The conclusion to the journey may not be far off. Whilst geneticists are relying on better patient classifications to do genetic studies on, neurophysicists are relying on better patient classifications to do neuroimaging and functional neuroimaging studies on. We are already almost at the stage where a computer can accurately predict if a person has autism or not based on their brain scan (Ecker 2010). It may be within my life-time (my grandpa lived to 104 years so I have an optimistic life-expectancy) that the diagnostic classification manuals can be ditched for a brain scan or set of genetic tests; just as has already happened in the case of brain tumour or Down’s syndrome.

Improving awareness

Raising awareness of health conditions is a great thing. Many people have benefitted from the increased awareness of autism over the last 10 – 20 years. Autism is a condition that babies are born with and that they will grow and live with life-long. There is no current treatment for the core symptoms, let alone a cure, but the correct support for the child, family and school, can have a significant impact on outcomes. Improving awareness encourages people to come forward for assessment and diagnosis and access support; improving awareness leads to requests for more and better services; improving awareness leads to higher profile and political will to spend on autism; improving awareness leads to better acceptance and understanding of people with autism. I can say nothing but good things about raising the profile and awareness of autism. In 1988 when Rainman was first released, I had never heard of autism. I think if a film about autism was released now, the majority of people would have heard of the condition. Without a doubt, the number of families seeking autism assessments for their children has increased, and this can only mean increases in diagnostic rates.

An epiphenomenon to improving awareness that has also contributed to increased prevalence rates is due to what can be discretely called “diagnostic inflation”; or what can be better understood as “overdiagnosis” or “misdiagnosis”. It is an unpopular but real notion. It is one thing to “raise awareness” of autism, but it is another to educate about autism. I think if I surveyed a group of 100 parents, they would all have heard of autism but I think that only a handful of the 100 parents surveyed would be able to give a passable definition of the core symptoms of autism.

Why stop at parents? Teachers, GPs, paediatricians, child psychologists and child psychiatrists, especially those that trained ten or twenty years ago when autism was relatively unknown and unsexy may not be up-to-date on autism and certainly many fewer will have completed and maintained specialist training on autism diagnosis. Couple this with the improved awareness from parents of the diagnosis and the political will to allow access to substantial resources (welfare and educational) only for a diagnosis of autism and you have a system that will favour increased diagnosis.

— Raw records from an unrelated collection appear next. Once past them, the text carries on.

Lemma udp_open_close_then_udp_in_sample_tx :
  ((sizeof_ip_hdr_t <= data sample_tx)%nat /\
   (sizeof_udp_hdr_t <= len sample_tx)%nat /\
   checksum_matches ip_B sample_tx ip_A /\
   wire_dst_port sample_tx = u16 53) /\
  ((fst (udp_open dns_table 53 echo_handler) = 0 ->
    snd (udp_in (snd (udp_open dns_table 53 echo_handler)) ip_B sample_tx
           ip_A) =
    [handler_call echo_handler (drop sizeof_udp_hdr_t (buf_bytes sample_tx))
       (len sample_tx - sizeof_udp_hdr_t) ip_A
       (load16 (mem sample_tx) (data sample_tx + off_src_port16))]) /\
   snd (udp_in (udp_close dns_table 53) ip_B sample_tx ip_A) =
   [icmp_unreachable (buf_add_header sample_tx sizeof_ip_hdr_t) ip_A
      ICMP_CODE_PORT_UNREACH]).
Proof.
  assert (H1 : (sizeof_ip_hdr_t <= data sample_tx)%nat) by (vm_compute; lia).
  assert (H2 : (sizeof_udp_hdr_t <= len sample_tx)%nat) by (vm_compute; lia).
  assert (H3 : checksum_matches ip_B sample_tx ip_A)
    by (vm_compute; reflexivity).
  assert (H4 : wire_dst_port sample_tx = u16 53) by (vm_compute; reflexivity).
  split.
  - repeat split; assumption.
  - exact (udp_open_close_then_udp_in dns_table ip_B ip_A sample_tx 53
             echo_handler H1 H2 H3 H4).
Defined.

(** ** The length field of a long datagram *)

Lemma udp_out_length_field {udp_handler_t : Type}
    (net_if_ip dst_ip : ip_t) (src_port dst_port : Z) (buf : buf_t) :
  (sizeof_udp_hdr_t + sizeof_ip_hdr_t <= data buf)%nat ->
  (data buf <= length (mem buf))%nat ->
  wire_total_len
    (fst (udp_out (udp_handler_t := udp_handler_t)
            net_if_ip buf src_port dst_ip dst_port))
  = u16 (Z.of_nat (sizeof_udp_hdr_t + len buf)).
Proof.
  intros Hroom Hwf.
  rewrite (udp_out_spec (udp_handler_t := udp_handler_t)
             net_if_ip dst_ip src_port dst_port buf Hroom Hwf).
  cbn [fst]. unfold sizeof_udp_hdr_t, sizeof_ip_hdr_t in *.
  set (checksum := checksum16 _).
  set (pre := take (data buf - 8) (mem buf)).
  assert (Hpre : length pre = (data buf - 8)%nat)
    by (unfold pre; rewrite length_take; lia).
  assert (Hlen : length (buf_bytes buf) = len buf)
    by (unfold buf_bytes, len; apply length_drop).
  unfold wire_total_len; cbn [mem data].
  rewrite <- Hpre, be16_at_app, <- Hlen.
  apply (be16_value (u16 (Z.of_nat (8 + length (buf_bytes buf))))), u16_range.
Qed.

(** C7, as stated, fails on a long payload: [udp_send] called with 65528
    bytes of data, a length its [uint16_t] argument holds, transmits all of
    them behind a header whose length field is 0, not 8 + 65528. *)
Lemma udp_send_length_field_wraps :
  let tx :=
    fst (udp_send (udp_handler_t := app_handler)
           ip_A sample_room oversize_payload 65528 12345 ip_B 53) in
  Z.of_nat (length oversize_payload) = 65528 /\
  drop sizeof_udp_hdr_t (buf_bytes tx) = oversize_payload /\
  wire_total_len tx = 0 /\
  wire_total_len tx <> 8 + Z.of_nat (length oversize_payload).
Proof.
  assert (Hlen : length oversize_payload = Z.to_nat 65528)
    by (unfold oversize_payload; apply repeat_length).
  assert (Hn : Z.to_nat (u16 65528) = Z.to_nat 65528) by reflexivity.
  assert (Hroom : length sample_room = 40%nat) by reflexivity.
  cbv zeta.
  rewrite (udp_send_as_udp_out (udp_handler_t := app_handler))
    by (rewrite Hn, Hlen; lia).
  rewrite Hn, <- Hlen, take_ge by lia.
  set (buf := mk_buf (sample_room ++ oversize_payload) (length sample_room)).
  assert (Hroom' : (sizeof_udp_hdr_t + sizeof_ip_hdr_t <= data buf)%nat)
    by (unfold buf, sizeof_udp_hdr_t, sizeof_ip_hdr_t; cbn [data];
        rewrite Hroom; lia).
  assert (Hwf : (data buf <= length (mem buf))%nat)
    by (unfold buf; cbn [mem data]; rewrite length_app; lia).
  assert (Hblen : len buf = length oversize_payload)
    by (unfold len, buf; cbn [mem data]; rewrite length_app; lia).
  destruct (udp_out_as_received (udp_handler_t := app_handler)
              ip_A ip_B 12345 53 buf Hroom' Hwf) as (_ & _ & Hpayload & _).
  assert (Hfield : wire_total_len
                     (fst (udp_out (udp_handler_t := app_handler)
                             ip_A buf 12345 ip_B 53)) = 0).
  { rewrite udp_out_length_field by assumption.
    rewrite Hblen, Hlen. unfold sizeof_udp_hdr_t.
    rewrite Nat2Z.inj_add, Z2Nat.id by lia. reflexivity. }
  split; [rewrite Hlen; apply Z2Nat.id; lia |].
  split.
  { rewrite Hpayload. unfold buf, buf_bytes; cbn [mem data].
    apply drop_app_length. }
  split; [exact Hfield |].
  rewrite Hfield, Hlen, Z2Nat.id by lia. discriminate.
Qed.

I think that now that the job on awareness has been done, we need to work harder on the education front.

Has there been any real increase in autism at all?

This was the topic of discussion at the last Royal College of Psychiatry conference I went to. The consensus was that there was, but that this real increase was much less dramatic than the increase accounted for by classification changes and increased awareness. Many studies have focused on insults in pregnancy and environmental toxins. The research on these has yielded minor or inconsistent results, certainly nothing that alone would account for the real rise seen. The only factor that was given significant credibility was that of the increased age of the mother AND FATHER of autistic children.

Whilst awareness of the effects of maternal age on children’s outcome has been well-publicised (increased risk of Down’s syndrome as one well-known example), the risks of older dads has been less so. Yet, paternal age has long been established as a risk factor for schizophrenia (Malaspina 2001), and there is now emerging evidence for association of paternal as well as maternal age with autism (Reichenberg 2006; Durkin 2008; Sandin 2012).

It is ironic that many people sought to blame a vaccine for increasing levels of autism, in some instances sparking fears of a real epidemic (of measles), when in fact, like so many other health problems, the cause may prove to be within our own life-styles.

References:

Ecker C, Marquand A, Mourão-Miranda J, Johnston P, Daly EM, Brammer MJ, Maltezos S, Murphy CM, Robertson D, Williams SC, Murphy DG. (2010 ) Describing the brain in autism in five dimensions–magnetic resonance imaging-assisted diagnosis of autism spectrum disorder using a multiparameter classification approach. Journal of Neuroscience. 11;30(32):10612-23.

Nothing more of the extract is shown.